### Problem
For this exercise, please reproduce the records below word for word, from the first line through the line with "k410Conflict | k411LengthRequired".

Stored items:
(* ===== verification/HttpText.v ===== *)
(** * Status codes, and requests as text (http/http_response.h,
    http/http_request.h, http/http_request.cc), and the setters of
    http/http_server.h *)

From stdpp Require Import base tactics list numbers strings sets gmap sorting.
From Stdlib Require Import ZArith Lia Ascii.
From S2P Require Import Prelude.
From S2P Require Import CString.
From S2P Require Import Buffer.
From S2P Require Import HttpRequest.
From S2P Require Import HttpResponse.
From S2P Require Import HttpServer.
From S2P Require Import TcpServer.
From S2P Require Import Calendar.

(** ** [HttpResponse::HttpStatusCode] *)
Module Status.
Inductive HttpStatusCode :=
| kUnknown
| k100Continue | k101SwitchingProtocols
| k200Ok | k201Created | k202Accepted | k203NonAuthoritativeInformation | k204NoContent | k205ResetContent | k206PartialContent
| k300MultipleChoices | k301MovedPermanently | k302Found | k303SeeOther | k304NotModified | k305UseProxy | k307TemporaryRedirect
| k400BadRequest | k401Unauthorized | k402PaymentRequired | k403Forbidden | k404NotFound | k405MethodNotAllowd
| k406NotAcceptable | k407ProxyAuthenticationRequired | k408RequestTimeout | k409Conflict | k410Conflict | k411LengthRequired
| k412PreconditionFailed | k413RequestEntityTooLarge | k414RequestUrlTooLong | k415UnsupportedMediaType
| k416RequestedRangeNotSatisfiable | k417ExpectationFailed
| k500InternalServerError | k501NotImplemented | k502BadGateway | k503ServiceUnavailable | k504GatewayTimeout
| k505HttpVersionNotSupported.

Definition status_value (s : HttpStatusCode) : Z :=
  match s with
  | kUnknown => 0
  | k100Continue => 100 | k101SwitchingProtocols => 101
  | k200Ok => 200 | k201Created => 201 | k202Accepted => 202 | k203NonAuthoritativeInformation => 203 | k204NoContent => 204
  | k205ResetContent => 205 | k206PartialContent => 206
  | k300MultipleChoices => 300 | k301MovedPermanently => 301 | k302Found => 302 | k303SeeOther => 303 | k304NotModified => 304
  | k305UseProxy => 305 | k307TemporaryRedirect => 307
  | k400BadRequest => 400 | k401Unauthorized => 401 | k402PaymentRequired => 402 | k403Forbidden => 403 | k404NotFound => 404
  | k405MethodNotAllowd => 405 | k406NotAcceptable => 406 | k407ProxyAuthenticationRequired => 407 | k408RequestTimeout => 408
  | k409Conflict => 409 | k410Conflict => 410 | k411LengthRequired => 411 | k412PreconditionFailed => 412
  | k413RequestEntityTooLarge => 413 | k414RequestUrlTooLong => 414 | k415UnsupportedMediaType => 415
  | k416RequestedRangeNotSatisfiable => 416 | k417ExpectationFailed => 417
  | k500InternalServerError => 500 | k501NotImplemented => 501 | k502BadGateway => 502 | k503ServiceUnavailable => 503
  | k504GatewayTimeout => 504 | k505HttpVersionNotSupported => 505
  end.

(** No two constants share a value, and every one but the unknown one is three
    digits in the status line. *)
Lemma status_value_inj s s' : status_value s = status_value s' → s = s'.
Proof. destruct s, s'; (done || discriminate). Qed.
Lemma status_three_digits s : s ≠ kUnknown → 100 ≤ status_value s < 600 ∧ zlen (fmt_u (status_value s)) = 3.
Proof. by destruct s. Qed.

(** Those that the server sends. *)
Lemma statuses_used :
  HttpResponse.k200Ok = status_value k200Ok ∧ HttpResponse.k404NotFound = status_value k404NotFound ∧
  HttpResponse.k405MethodNotAllowd = status_value k405MethodNotAllowd ∧
  HttpResponse.k500InternalServerError = status_value k500InternalServerError.
Proof. done. Qed.
End Status.

(** ** [HttpRequest::ToDebugString] *)

(** [std::less<std::string>]: bytes compared as unsigned characters, a prefix first. *)
Fixpoint string_le (a b : bytes) : bool :=
  match a, b with
  | [], _ => true
  | _ :: _, [] => false
  | x :: a, y :: b => (byte_val x <? byte_val y) || (byte_val x =? byte_val y) && string_le a b
  end.

Lemma string_le_total a b : string_le a b = true ∨ string_le b a = true.
Proof.
  revert b. induction a as [|x a IH]; intros [|y b]; cbn; auto. destruct (IH b) as [E|E]; rewrite E, ?andb_true_r.
  - destruct (Z.ltb_spec (byte_val x) (byte_val y)), (Z.eqb_spec (byte_val x) (byte_val y)), (Z.ltb_spec (byte_val y) (byte_val x)); auto; lia.
  - destruct (Z.ltb_spec (byte_val x) (byte_val y)), (Z.eqb_spec (byte_val y) (byte_val x)), (Z.ltb_spec (byte_val y) (byte_val x)); auto; lia.
Qed.

Lemma string_le_trans a b c : string_le a b = true → string_le b c = true → string_le a c = true.
Proof.
  revert b c. induction a as [|x a IH]; intros [|y b] [|z c]; cbn; auto; [done|]. rewrite !orb_true_iff, !andb_true_iff, !Z.ltb_lt, !Z.eqb_eq.
  intros [?|[? ?]] [?|[? ?]]; [left; lia..|]. right. split; [lia|by eapply IH].
Qed.

Lemma string_le_antisym a b : string_le a b = true → string_le b a = true → a = b.
Proof.
  revert b. induction a as [|x a IH]; intros [|y b]; cbn; auto; [done..|]. rewrite !orb_true_iff, !andb_true_iff, !Z.ltb_lt, !Z.eqb_eq.
  intros [?|[Hx ?]] [?|[? ?]]; try lia. f_equal; [|by apply IH]. rewrite <-(byte_of_val x), <-(byte_of_val y). by rewrite Hx.
Qed.

Definition header_le (x y : bytes * bytes) : Prop := string_le x.1 y.1 = true.
#[local] Instance header_le_dec x y : Decision (header_le x y).
Proof. unfold header_le. apply _. Defined.
#[local] Instance header_le_total : Total header_le.
Proof. intros x y. apply string_le_total. Qed.
#[local] Instance header_le_trans : Transitive header_le.
Proof. intros x y z. apply string_le_trans. Qed.

(** [for (auto &header : headers_)] goes through the map in the order of its keys. *)
Definition headers_in_order (m : gmap bytes bytes) : list (bytes * bytes) := merge_sort header_le (map_to_list m).

Definition debug_header (header : bytes * bytes) : bytes := header.1 ++ str ": " ++ header.2 ++ LF :: [].

(** [gmtime_r] fails on no time within the years of [Calendar]. *)
Definition ToDebugString (r : HttpRequest) : outcome bytes :=
  time ← ToFormattedString true (receive_time_ r);
  Ok (time ++ str ": receive a http request" ++ LF :: ToMethodString r ++ str " " ++ path_ r ++ str " " ++ query_ r ++
      LF :: concat (debug_header <$> headers_in_order (headers_ r)) ++ body_ r).

(** Every header once, in the order of the names. *)
Lemma headers_in_order_sorted m : StronglySorted header_le (headers_in_order m).
Proof. apply StronglySorted_merge_sort; apply _. Qed.
Lemma headers_in_order_elem m k v : (k, v) ∈ headers_in_order m ↔ m !! k = Some v.
Proof. unfold headers_in_order. by rewrite merge_sort_Permutation, elem_of_map_to_list. Qed.
Lemma headers_in_order_NoDup m : NoDup (headers_in_order m).*1.
Proof. unfold headers_in_order. rewrite merge_sort_Permutation. apply NoDup_fst_map_to_list. Qed.

(** The order is that of the names as unsigned bytes, so it does not depend on
    the order of arrival. *)
Example ToDebugString_1 :
  ToDebugString (MkHttpRequest kGet kHttp11 (str "/a") (str "?q") 951827696000007
    {[ str "host" := str "h"; str "Accept" := str "*/*" ]} (str "body")) =
  Ok (str "20000229 12:34:56.000007: receive a http request" ++ LF :: str "GET /a ?q" ++ LF :: str "Accept: */*" ++
      LF :: str "host: h" ++ LF :: str "body").
Proof. reflexivity. Qed.

(** ** The setters of [HttpServerConfig] and [HttpServer::SetThreadNum] *)
Definition SetPort (port : Z) (c : HttpServerConfig) : HttpServerConfig :=
  MkConfig (is_valid_ c) (Some (wrapU 16 port)) (domain_ c) (docroot_ c) (option_ c).
Definition SetDomain (domain : bytes) (c : HttpServerConfig) : HttpServerConfig :=
  MkConfig (is_valid_ c) (port_ c) domain (docroot_ c) (option_ c).
Definition SetDocroot (docroot : bytes) (c : HttpServerConfig) : HttpServerConfig :=
  MkConfig (is_valid_ c) (port_ c) (domain_ c) docroot (option_ c).
Definition SetOption (option : Option_) (c : HttpServerConfig) : HttpServerConfig :=
  MkConfig (is_valid_ c) (port_ c) (domain_ c) (docroot_ c) (Some option).

Definition HttpServer_SetThreadNum (num_threads : Z) (server : TcpServer) : outcome TcpServer := SetThreadNum num_threads server.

### Exercise response
(* ===== verification/HttpText.v ===== *)
(** * Status codes, and requests as text (http/http_response.h,
    http/http_request.h, http/http_request.cc), and the setters of
    http/http_server.h *)

From stdpp Require Import base tactics list numbers strings sets gmap sorting.
From Stdlib Require Import ZArith Lia Ascii.
From S2P Require Import Prelude.
From S2P Require Import CString.
From S2P Require Import Buffer.
From S2P Require Import HttpRequest.
From S2P Require Import HttpResponse.
From S2P Require Import HttpServer.
From S2P Require Import TcpServer.
From S2P Require Import Calendar.

(** ** [HttpResponse::HttpStatusCode] *)
Module Status.
Inductive HttpStatusCode :=
| kUnknown
| k100Continue | k101SwitchingProtocols
| k200Ok | k201Created | k202Accepted | k203NonAuthoritativeInformation | k204NoContent | k205ResetContent | k206PartialContent
| k300MultipleChoices | k301MovedPermanently | k302Found | k303SeeOther | k304NotModified | k305UseProxy | k307TemporaryRedirect
| k400BadRequest | k401Unauthorized | k402PaymentRequired | k403Forbidden | k404NotFound | k405MethodNotAllowd
| k406NotAcceptable | k407ProxyAuthenticationRequired | k408RequestTimeout | k409Conflict | k410Conflict | k411LengthRequired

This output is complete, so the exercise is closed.